Entries taken from a collection
——
(* ===== verification/Transfer.v ===== *)
(** * Transfer: strings and files over a socket

    The transfer methods of [SocketConnection] ([src/network/socket_connection.cc],
    modelled in [Socket]) used end to end: what [SendString] and [SendFile] put
    on the stream is what [ReceiveString] and [ReceiveFile] take off it.

    [FileStore] states what the [FileApi] functions promise about the contents
    of files; the transfer theorems are proved against it. *)

From S2P Require Import Prelude Status Wire Messages Socket Pipe.

(** ** What a file system promises *)

(** [content]: the bytes of a file; [unread]: what an input stream has yet to
    give; [target]: the path an output stream writes to. *)
Class FileStore (W : Type) `{FileApi W} `{LiveStream W} := {
  content : string -> W -> option (list byte);
  unread : Z -> W -> list byte;
  target : Z -> W -> string
}.

Section Frames.
Context {W : Type} `{FileStore W}.

(** A step of the program that leaves the connections alone. *)
Definition same_net (w w' : W) : Prop := forall fd,
  incoming fd w' = incoming fd w /\ outgoing fd w' = outgoing fd w /\ (up fd w -> up fd w').

(** A step of the program that leaves files and file streams alone. *)
Definition same_files (w w' : W) : Prop :=
  (forall path, content path w' = content path w) /\
  (forall fd, unread fd w' = unread fd w /\ target fd w' = target fd w).

#[global] Instance same_net_preorder : PreOrder same_net.
Proof.
  split; [by intros w fd|]. intros w1 w2 w3 H12 H23 fd.
  destruct (H12 fd) as (Hi & Ho & Hu), (H23 fd) as (Hi' & Ho' & Hu').
  rewrite Hi', Ho'. auto.
Qed.

#[global] Instance same_files_preorder : PreOrder same_files.
Proof.
  split; [done|]. intros w1 w2 w3 [C12 F12] [C23 F23]. split; intros x.
  - by rewrite C23.
  - destruct (F12 x) as [U T], (F23 x) as [U' T']. by rewrite U', T'.
Qed.
End Frames.

Class FileStoreLaws (W : Type) `{FileStore W} := {
  poll_files : forall fd t w, same_files w (snd (sys_poll fd t w));
  recv_files : forall fd n w, same_files w (snd (sys_recv fd n w));
  send_files : forall fd l w, same_files w (snd (sys_send fd l w));
  read_open : forall path w fd w', ifs_open path w = (Some fd, w') ->
    content path w = Some (unread fd w') /\ same_net w w';
  read_size : forall fd w, exists w', ifs_tellg fd w = (Z.of_nat (length (unread fd w)), w') /\
    unread fd w' = unread fd w /\ same_net w w';
  read_bytes : forall fd n w, 0 <= n <= Z.of_nat (length (unread fd w)) ->
    exists w', ifs_read fd n w = (Some (take (Z.to_nat n) (unread fd w)), w') /\
      unread fd w' = drop (Z.to_nat n) (unread fd w) /\ same_net w w';
  read_close : forall fd w, same_net w (ifs_close fd w);
  write_open : forall path w fd w', ofs_open path w = (Some fd, w') ->
    content path w' = Some [] /\ target fd w' = path /\ same_net w w';
  write_bytes : forall fd l w old, content (target fd w) w = Some old ->
    exists w', ofs_write fd l w = (true, w') /\ target fd w' = target fd w /\
      content (target fd w) w' = Some (old ++ l) /\ same_net w w';
  write_close : forall fd w, same_net w (ofs_close fd w) /\
    forall path, content path (ofs_close fd w) = content path w;
  stat_regular : forall path w, same_net w (snd (fs_is_regular_file path w)) /\
    same_files w (snd (fs_is_regular_file path w));
  stat_size : forall path w, same_net w (snd (fs_file_size path w)) /\
    same_files w (snd (fs_file_size path w));
  stat_size_content : forall path w n w' data,
    fs_file_size path w = (n, None, w') -> content path w = Some data ->
    n = Z.of_nat (length data);
  remove_net : forall path w, same_net w (snd (fs_remove path w))
}.

(** ** The transfer loops leave files alone *)

#[local] Arguments Send : simpl never.
#[local] Arguments Recv : simpl never.

Section Transfer.
Context {W : Type} `{FileStoreLaws W}.
Implicit Types (c : SocketConnection) (w : W).

Lemma send_loop_files fuel data c w r s' :
  send_loop fuel data (c, w) = Some (Value r, s') -> same_files w (snd s').
Proof.
  revert data w. induction fuel as [|fuel IH]; intros [|b data] w Hs; simpl in Hs;
    simplify_eq; try done.
  pose proof (send_files (m_socket c) (b :: data) w) as Hf.
  destruct (sys_send (m_socket c) (b :: data) w) as [[[]|[|n]] w1]; simplify_eq.
  etrans; [exact Hf|]. by eapply IH.
Qed.

Lemma recv_loop_files fuel t left got c w l s' :
  recv_loop fuel t left got (c, w) = Some (Value l, s') -> same_files w (snd s').
Proof.
  revert left got w. induction fuel as [|fuel IH]; intros left got w Hr; simpl in Hr;
    destruct (Z.leb_spec left 0); simplify_eq; try done.
  pose proof (poll_files (m_socket c) t w) as Hp.
  destruct (sys_poll (m_socket c) t w) as [[| |[]] w1]; simplify_eq.
  pose proof (recv_files (m_socket c) left w1) as Hf.
  destruct (sys_recv (m_socket c) left w1) as [[[]|[|b k]] w2]; simplify_eq.
  etrans; [exact Hp|]. etrans; [exact Hf|]. by eapply IH.
Qed.

(** A send on a live connection, with everything it does. *)
Lemma Send_step data c w :
  IsOpen c = true -> m_is_listening c = false -> up (m_socket c) w ->
  exists w', Send data (c, w) = (Value tt, (c, w')) /\ up (m_socket c) w' /\
    outgoing (m_socket c) w' = outgoing (m_socket c) w ++ data /\
    incoming (m_socket c) w' = incoming (m_socket c) w /\ same_files w w'.
Proof.
  intros Ho Hl Hup. destruct (Send_live data c w Ho Hl Hup) as (w' & E & Hup').
  destruct (Send_ok _ _ _ _ E) as (_ & Hout & Hin).
  exists w'. repeat split; try done.
  all: assert (send_loop (length data) data (c, w) = Some (Value tt, (c, w'))) as Hs
    by (rewrite Send_loop_eq by done; by rewrite E); apply send_loop_files in Hs.
  - apply Hs.
  - apply Hs.
  - apply Hs.
Qed.

Lemma Recv_step n t c w data rest :
  IsOpen c = true -> m_is_listening c = false -> up (m_socket c) w ->
  incoming (m_socket c) w = data ++ rest -> n = Z.of_nat (length data) ->
  exists w', Recv n t (c, w) = (Value data, (c, w')) /\ up (m_socket c) w' /\
    incoming (m_socket c) w' = rest /\ outgoing (m_socket c) w' = outgoing (m_socket c) w /\
    same_files w w'.
Proof.
  intros Ho Hl Hup Hin ->.
  destruct (Recv_live (Z.of_nat (length data)) t c w Ho Hl Hup) as (l & w' & E & Hup'); [lia| |].
  { rewrite Hin, length_app. lia. }
  destruct (Recv_ok _ _ _ _ _ _ E) as (_ & Hout & Hlen & Hi); [lia|]. cbn [fst snd] in *.
  rewrite Hin in Hi. apply app_inj_1 in Hi as [<- Hi]; [|lia].
  exists w'. split; [done|]. split; [done|]. split; [done|]. split; [done|].
  destruct (Z.eq_dec (Z.of_nat (length data)) 0) as [E0|Hn].
  - unfold Recv in E. rewrite Ho, Hl, E0 in E. simpl in E. by simplify_eq.
  - eapply (recv_loop_files (Z.to_nat (Z.of_nat (length data))) t _ [] c w data (c, w')).
    rewrite Recv_loop_eq by (done || lia). by rewrite E.
Qed.

(** ** Strings *)

Definition no_null (s : string) : Prop := Byte.x00 ∉ String.list_byte_of_string s.

Lemma receive_string_loop_live fuel l rest received c w :
  (length l < fuel)%nat -> Byte.x00 ∉ l ->
  IsOpen c = true -> m_is_listening c = false -> up (m_socket c) w ->
  incoming (m_socket c) w = l ++ Byte.x00 :: rest ->
  exists w', receive_string_loop fuel received (c, w) =
      Some (Value (String.string_of_list_byte (received ++ l)), (c, w')) /\
    up (m_socket c) w' /\ incoming (m_socket c) w' = rest.
Proof.
  revert l received w. induction fuel as [|fuel IH]; intros l received w Hf Hn Ho Hl Hup Hin;
    [lia|].
  destruct l as [|b l]; cbn [receive_string_loop app] in *.
  - destruct (Recv_step 1 kNoTimeout c w [Byte.x00] rest) as (w1 & -> & Hup1 & Hi1 & _); try done.
    cbn [hd]. rewrite bool_decide_eq_true_2, app_nil_r by done. eauto.
  - destruct (Recv_step 1 kNoTimeout c w [b] (l ++ Byte.x00 :: rest))
      as (w1 & -> & Hup1 & Hi1 & _); try done.
    cbn [hd]. apply not_elem_of_cons in Hn as [Hb Hn].
    rewrite bool_decide_eq_false_2 by congruence.
    destruct (IH l (received ++ [b]) w1) as (w2 & -> & ?); try done; [simpl in Hf; lia|].
    rewrite <- app_assoc. eauto.
Qed.

(** ** Files *)

Lemma send_file_loop_live fuel path file size c w :
  IsOpen c = true -> m_is_listening c = false -> up (m_socket c) w ->
  forall total, size - total = Z.of_nat (length (unread file w)) -> size - total <= Z.of_nat fuel ->
  exists w', send_file_loop fuel path file size total (c, w) = Some (Value tt, (c, w')) /\
    up (m_socket c) w' /\
    outgoing (m_socket c) w' = outgoing (m_socket c) w ++ unread file w /\
    incoming (m_socket c) w' = incoming (m_socket c) w.
Proof.
  intros Ho Hl. revert w. induction fuel as [|fuel IH]; intros w Hup total Hsz Hf; simpl;
    destruct (Z.ltb_spec total size) as [Hlt|Hge]; simpl; try lia.
  1,3: destruct (read_close file w (m_socket c)) as (Hi & Hout & Hu);
    exists (ifs_close file w); rewrite Hi, Hout;
    destruct (unread file w); [by rewrite app_nil_r; auto|cbn [length] in *; lia].
  set (n := Z.min CHUNK_SIZE (size - total)).
  assert (0 < n <= size - total) as Hn by (unfold n, CHUNK_SIZE; lia).
  destruct (read_bytes file n w) as (w1 & -> & Hun & Hnet); [lia|].
  assert (length (take (Z.to_nat n) (unread file w)) = Z.to_nat n) as Hlen
    by (rewrite length_take; lia).
  destruct (take (Z.to_nat n) (unread file w)) as [|b chunk] eqn:E; [simpl in Hlen; lia|].
  destruct (Hnet (m_socket c)) as (Hi1 & Ho1 & Hu1).
  destruct (Send_step (b :: chunk) c w1) as (w2 & -> & Hup2 & Ho2 & Hi2 & _ & Hfs);
    [done|done|by apply Hu1|]. destruct (Hfs file) as [Hun2 _].
  rewrite Hlen, <- E in *.
  destruct (IH w2 Hup2 (total + Z.of_nat (Z.to_nat n))) as (w3 & -> & Hup3 & Ho3 & Hi3);
    [rewrite Hun2, Hun, length_drop; lia|lia|].
  exists w3. rewrite Ho3, Hi3, Hi2, Ho2, Hun2, Hun, Ho1, Hi1, <- app_assoc.
  by rewrite (take_drop (Z.to_nat n)).
Qed.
——
Give again exactly, and only, the lines above starting at the one with "(** ** Strings *)" and ending at the one with "exists (ifs_close file".

__WRITTEN ANSWER__
(** ** Strings *)

Definition no_null (s : string) : Prop := Byte.x00 ∉ String.list_byte_of_string s.

Lemma receive_string_loop_live fuel l rest received c w :
  (length l < fuel)%nat -> Byte.x00 ∉ l ->
  IsOpen c = true -> m_is_listening c = false -> up (m_socket c) w ->
  incoming (m_socket c) w = l ++ Byte.x00 :: rest ->
  exists w', receive_string_loop fuel received (c, w) =
      Some (Value (String.string_of_list_byte (received ++ l)), (c, w')) /\
    up (m_socket c) w' /\ incoming (m_socket c) w' = rest.
Proof.
  revert l received w. induction fuel as [|fuel IH]; intros l received w Hf Hn Ho Hl Hup Hin;
    [lia|].
  destruct l as [|b l]; cbn [receive_string_loop app] in *.
  - destruct (Recv_step 1 kNoTimeout c w [Byte.x00] rest) as (w1 & -> & Hup1 & Hi1 & _); try done.
    cbn [hd]. rewrite bool_decide_eq_true_2, app_nil_r by done. eauto.
  - destruct (Recv_step 1 kNoTimeout c w [b] (l ++ Byte.x00 :: rest))
      as (w1 & -> & Hup1 & Hi1 & _); try done.
    cbn [hd]. apply not_elem_of_cons in Hn as [Hb Hn].
    rewrite bool_decide_eq_false_2 by congruence.
    destruct (IH l (received ++ [b]) w1) as (w2 & -> & ?); try done; [simpl in Hf; lia|].
    rewrite <- app_assoc. eauto.
Qed.

(** ** Files *)

Lemma send_file_loop_live fuel path file size c w :
  IsOpen c = true -> m_is_listening c = false -> up (m_socket c) w ->
  forall total, size - total = Z.of_nat (length (unread file w)) -> size - total <= Z.of_nat fuel ->
  exists w', send_file_loop fuel path file size total (c, w) = Some (Value tt, (c, w')) /\
    up (m_socket c) w' /\
    outgoing (m_socket c) w' = outgoing (m_socket c) w ++ unread file w /\
    incoming (m_socket c) w' = incoming (m_socket c) w.
Proof.
  intros Ho Hl. revert w. induction fuel as [|fuel IH]; intros w Hup total Hsz Hf; simpl;
    destruct (Z.ltb_spec total size) as [Hlt|Hge]; simpl; try lia.
  1,3: destruct (read_close file w (m_socket c)) as (Hi & Hout & Hu);
    exists (ifs_close file w); rewrite Hi, Hout;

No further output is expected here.